More than 20 years ago as a neophyte working in The Process, I first heard the tried and true maxim about money equaling success on Election Day.
What I didn’t understand then is that money aside, not all campaigns are created equal. Candidates are only as good as their message and regardless of how much money a campaign has, it’s their message — what they are offering voters — that can make or break a campaign.
Now, when people are hurting and facing the very real prospect of losing their business, their job, or even their loved ones to COVID-19 — combined with widespread social unrest — voters on Tuesday seemed more interested in candidates focused on the core issues impacting them right now.
In the Senate District 27 race between Reps. Ray Rodrigues and Heather Fitzenhagen, the Fitzenhagen campaign tried and failed to make the race not about pocketbook issues, but about influence from the sugar industry. Fitzenhagen and the political committee backing her campaign spent over $1 million attacking “Sugar Ray,” a thinly veiled assault on the industry itself.
As evidenced by Rodrigues’ resounding victory, voters were undeterred.
Rodrigues stuck to the conventional GOP themes of fiscal restraint, immigration, guns, and abortion — highlighting his conservative record over Fitzenhagen’s moderate one. It wasn’t until early August that Fitzenhagen tried to reverse course and boost her conservative bona fides after spending hundreds of thousands bashing the sugar industry.
The shift toward GOP primary issues proved to be too little, too late.
For reasons I do not fully understand, Fitzenhagen and her consultant, Jeff Roe, decided attacking the sugar industry — which doesn’t even farm in Senate District 27 — was more important than speaking to voters on the issues that matter to them.
Led by the Everglades Trust, an organization perpetually at odds with sugarcane farmers, the attacks bet that Southwest Florida Republican voters would care more about a single industry than electing a strong conservative candidate.
The campaign even took the rare step of leaking an internal poll to Florida Politics showing Fitzenhagen down by “only” 22 points just to reiterate its focus on running against Big Sugar, rather than Rodrigues.
The approach was similar to the one used by wealthy Orlando developer Chris King in the 2018 Governor’s race.

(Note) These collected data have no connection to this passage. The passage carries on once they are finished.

(* ===== verification/Prelude.v ===== *)
(** * Verification of lib-ena, the Unikraft driver of the AWS ENA adapter

    lib-ena drives the Elastic Network Adapter of AWS from a Unikraft unikernel.
    This library models the driver as pure functions over explicit state, file by
    file as in src/, and proves it correct against every behaviour of the device.

    ** The program and its model

    - The data path (include/ena_datapath.h, src/ena_datapath.c, ena_tx.c, ena_rx.c,
      ena_llq.c): a ring is a submission queue, a completion queue, a pool of request
      ids and a slot per request.  [Desc] has the descriptor words, [Ring] the ring
      ([ena_ring_alloc], [ena_ring_free], [ena_ring_req_id_alloc], [ena_ring_req_id_free],
      [ena_ring_reset_sw_state]), [Tx] and [Rx] every function of ena_tx.c and ena_rx.c,
      [Llq] the push of a packet into device memory.  [Netq] has the bounce-buffer pools
      and the callbacks of src/ena_netdev.c that the rings call.
    - The control plane (src/ena_admin.c, ena_com.c): [Adapter] has [struct ena_adapter],
      the registers, the memory shared with the device and the state monad of the driver;
      [Admin] the admin queues ([ena_admin_init], [ena_admin_exec_cmd],
      [ena_admin_aenq_poll], [ena_aenq_default_handler]) and the reset handshake;
      [Control] their theorems against any device; [Session] their theorem against a
      device that answers.
    - The commands on top: [Queue] creates and destroys the IO queues
      ([ena_ring_create_hw]); [Init] is src/ena_init.c, the statistics queries of
      ena_admin.c and the LLQ negotiation; [Rss] is src/ena_rss.c; [Recover] is
      [ena_adapter_reset_and_recover] with everything it rebuilds.
    - Interrupts and polling: [Plat] is the MSI-X part of src/ena_plat.c (the capability
      walk, [ena_plat_msix_arm], [ena_plat_msix_disarm]); [Intr] the vector table of
      src/ena_intr.c, its set-up and the interrupt callback; [Poll] the sweep over all
      rings, [ena_poll_step].
    - The network device (src/ena_netdev.c): [Xmit] sends a netbuf ([ena_netdev_tx_one]),
      [Recv] receives a frame ([ena_netdev_rx_one] on its ring), [Netconf] configures the
      device and its queues, [Netdev] starts, stops and tears it down, [Diag] reads its
      counters and ring states.
    - [Pci] is src/ena_pci.c: it measures and maps the BARs and composes scaffold, admin
      queues, bring-up and interrupts into [ena_pci_add_dev], and the tear-down into
      [ena_pci_remove_dev].
    - samples/httpreply-mc: [Sample] has the descriptor ring between two threads and the idle
      policy, [Http] the worker loop of the web server and its log ring.

    [Prelude], [Fifo] and [Mem] are shared: outcomes and their program logic, C integers,
    arrays, byte strings; the ring buffer of ids; the heap.

    ** Conventions

    - A C function returns a value of [res]: a result, [Fault] (an access through NULL or
      out of range) or [Hang] (a lock the caller already holds, or a loop that outlives the
      fuel).  [wp m Q] says that [m] returns and its result satisfies [Q], so every theorem
      stated with [wp] or [wpm] includes memory safety and termination.
    - Integers are in [Z], with the width of the C type written where a value can wrap.
      Arrays are [arr A], an optional list: [None] is NULL.  The heap is a set of live
      block addresses and an oracle that says which allocations fail; releasing a block
      that is not live is a [Fault].
    - The device is not code of the repository.  On the data path it is a view, a function
      from the moment of a read to the contents of the completion queue, so that it may
      change an entry between any two reads.  In the control plane it is the class
      [EnaDevice]: between any two steps of the driver it may change its registers and the
      shared memory.  Only [Session] assumes more ([ResponsiveDevice]: it answers every
      command in order), and [Device] is a concrete device that satisfies it, used by the
      examples.
    - Commands go through the class [AdminExec]; [AdminExecOk] states what its clients rely
      on.  Two instances discharge it: the admin queues against an answering device, and the
      admin queues inside a recovery against any device.  The theorems of [Queue], [Init] and
      [Rss] are proved once, against the class, for a budget [k] of commands.
    - Other code outside the repository is a class as well, with its documented behaviour as
      a second class: the firmware's queues ([QueueFirmware]), configuration space and
      interrupt controller ([PciConfig], [PciBars], [IntCtlr]), address space and network
      core of the kernel ([KernelServices]), the sockets ([Sockets]).  Each has an instance
      that the examples run.

    ** What the theorems show

    - Conservation: a netbuf accepted by a ring is freed once or still held, over any
      interleaving of submissions, polls and resets ([tx_run_conserves]); a receive poll
      hands over or frees each netbuf it takes once, within its buffer ([rx_poll_safe]).
    - The request id pool refines a queue of distinct ids ([pool_refines_queue]); the admin
      queues refine a call to the firmware ([admin_session_correct]).
    - Safety against any device for every loop that reads what a device wrote, and
      termination of the polls, within one lap when the queue is stable.
    - Every branch of allocation, bring-up, queue creation and RSS: what an error leaves
      behind, and that no block is lost or freed twice.
    - Recovery against any device ends, with every lock free, every netbuf released once and
      the rings live again when it returns 0 ([recovery_correct]).
    - Sending and receiving a netbuf through the bounce buffers, against any completions: no
      access out of bounds, no slot lost, fragments in order ([tx_one_correct],
      [rx_one_correct]); the same for a sweep over all rings ([poll_step_correct]).
    - Life cycle: queue set-up, start, interrupt set-up and probe either succeed or leave
      nothing behind ([q_configure_all_or_nothing], [start_rings_all_or_nothing],
      [intr_setup_all_or_nothing], [probe_all_or_nothing]); tear-down releases every block
      and interrupt ([teardown_releases_all]); probe and removal cancel out
      ([probe_remove_roundtrip]); MSI-X arming too ([msix_arm_disarm]).
    - The samples: the descriptor ring is a race-free queue under every interleaving
      ([spsc_fifo]); the web server sends one whole response per request, in order, whatever
      the sockets take ([http_streams]).
    - Encoding: the device decodes from descriptors and LLQ entries what the driver meant.
    - Bounds: queue limits, ring depths and RSS table sizes for every answer of the device.
    - Limits of the code are stated as lemmas at the end of [Tx], [Rx], [Llq], [Control],
      [Recover], [Recv], [Pci] and [Http].

    ** Fuel

    Loops over a table have the length of the table as their fuel.  A completion poll
    consumes at most one entry per unit; the theorems give the fuel that is enough, budget
    or queue depth plus one.  The poll loops of the control plane have the poll budget of
    the C code.  The recovery has two levels: a command inside it that times out meets
    [recover_active] set and returns.  The walk over PCI capabilities has no bound in the
    code; its theorem says when it ends.  A send loop of the web server has one unit per
    byte, its accept loop one per waiting connection, and one more.

    ** Not modelled

    - The Unikraft build with CONFIG_LIBENA_RSS is modelled; the host test build (mock hooks,
      the second set of operations in ena_netdev.c) is not.
    - Logging; a NULL argument where the model's argument is a struct.
    - [ena_plat_msix_diag] and the dump functions of src/ena_netdev.c, which read state for a
      log line.
    - The first two calls of [ena_netdev_rx_one], which drain the event queue and reap the
      transmit ring: both functions are modelled, their composition with the reception is not.
    - More than one adapter: a world has one, and [Pci] the registry of the others.
    - Memory ordering in the driver: the model is sequential per driver step; the device acts between
      steps.  Two cores meet on a ring only through the ring lock, one call at a time.
    - What the device writes into the RSS table on a read-back, which the driver only logs.
    - In samples/httpreply-mc the ARP exchange between cores, the start of the cores, the turn
      of the network stack and the reply with the log; the other samples and examples, which
      are socket applications that do not call the driver; tests/; the reference headers,
      which nothing includes. *)

From stdpp Require Import base tactics option list list_numbers numbers.
From Stdlib Require Import ZArith Lia.

#[global] Open Scope Z_scope.

(** ** Outcomes of C code

    A function of the driver either returns, or touches memory it must not
    touch (a NULL or out-of-range access), or never returns (it spins on a lock
    it already holds, or its loop outlives the fuel of the model). *)
Inductive res (A : Type) : Type :=
| Ret (a : A)
| Fault
| Hang.
Arguments Ret {A} a.
Arguments Fault {A}.
Arguments Hang {A}.

#[global] Instance res_ret : MRet res := fun A a => Ret a.
#[global] Instance res_bind : MBind res := fun A B f m =>
  match m with
  | Ret a => f a
  | Fault => Fault
  | Hang => Hang
  end.

(** [wp m Q]: [m] returns, and its result satisfies [Q].
    [wlp m Q]: [m] does not fault, and if it returns its result satisfies [Q]. *)
Definition wp {A} (m : res A) (Q : A -> Prop) : Prop :=
  match m with Ret a => Q a | _ => False end.
Definition wlp {A} (m : res A) (Q : A -> Prop) : Prop :=
  match m with Ret a => Q a | Fault => False | Hang => True end.

Section Wp.
Context {A B : Type}.
Implicit Types (m : res A) (Q : A -> Prop).

Lemma wp_ret (a : A) Q : Q a -> wp (mret a) Q.
Proof. done. Qed.
Lemma wp_bind m (f : A -> res B) (Q : B -> Prop) :
  wp m (fun a => wp (f a) Q) -> wp (m ≫= f) Q.
Proof. by destruct m. Qed.
Lemma wp_mono m Q Q' : wp m Q -> (forall a, Q a -> Q' a) -> wp m Q'.
Proof. destruct m; simpl; auto. Qed.
Lemma wlp_ret (a : A) Q : Q a -> wlp (mret a) Q.
Proof. done. Qed.
Lemma wlp_bind m (f : A -> res B) (Q : B -> Prop) :
  wlp m (fun a => wlp (f a) Q) -> wlp (m ≫= f) Q.
Proof. by destruct m. Qed.
Lemma wlp_mono m Q Q' : wlp m Q -> (forall a, Q a -> Q' a) -> wlp m Q'.
Proof. destruct m; simpl; auto. Qed.
Lemma wp_wlp m Q : wp m Q -> wlp m Q.
Proof. by destruct m. Qed.
Lemma wp_conj m Q Q' : wp m Q -> wp m Q' -> wp m (fun a => Q a /\ Q' a).
Proof. by destruct m. Qed.
Lemma wp_inv m Q : wp m Q -> exists a, m = Ret a /\ Q a.
Proof. destruct m; simpl; eauto; done. Qed.
Lemma wp_of_ret m Q a : m = Ret a -> Q a -> wp m Q.
Proof. by intros ->. Qed.
End Wp.

(** The goals that are closed without looking at the state. *)
Create HintDb ena.
#[export] Hint Resolve wp_ret : ena.

(** ** Fixed-width integers *)
Definition u8 (x : Z) : Z := x mod 2 ^ 8.
Definition u16 (x : Z) : Z := x mod 2 ^ 16.
Definition u32 (x : Z) : Z := x mod 2 ^ 32.
Definition u64 (x : Z) : Z := x mod 2 ^ 64.
Definition i16 (x : Z) : Z := if u16 x <? 2 ^ 15 then u16 x else u16 x - 2 ^ 16.
Definition i32 (x : Z) : Z := if u32 x <? 2 ^ 31 then u32 x else u32 x - 2 ^ 32.

(** C truth value of a comparison, and of an integer. *)
Definition b2z (b : bool) : Z := if b then 1 else 0.
Definition z2b (x : Z) : bool := negb (x =? 0).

Just as Fitzenhagen’s strategy failed to produce votes in the primary, so too did King’s — his message resonated with fewer than 3% of Democratic voters.
The approach was rejected by voters of both parties in Tuesday’s primary, too.
The Everglades Trust came up empty after endorsing Republican Casey Askar in Florida’s 19th Congressional District, former Democratic Rep. Irv Slosberg in Senate District 29, Republican Bryan Blackwell in House District 77 and Republican Roger Lolly in House District 78, among others.
In the Slosberg vs. Polsky race, the Everglades Trust and the anti-farmer lobby took the extraordinary step of endorsing in a district heavily reliant on agriculture. Senate District 29 includes farm country and cities such as Belle Glade and South Bay, where sugarcane and vegetable farms dot backroads and employ thousands.
Perhaps the writing was already on the wall and these candidates failed to read the room — or Zoom?
A St. Pete Polls survey in May found farmers enjoyed an 81% approval rating statewide in the midst of food shortages in the opening months of the pandemic. They ranked up there with medical professionals, truck drivers, and food service workers as among the most revered workers in the state.
The outcome of Tuesday’s election should serve as a cautionary tale for candidates and consultants alike: It’s not a good idea to attack the industries playing a vital role during a global pandemic. More importantly, all the money in the world won’t help if voters aren’t interested in your message.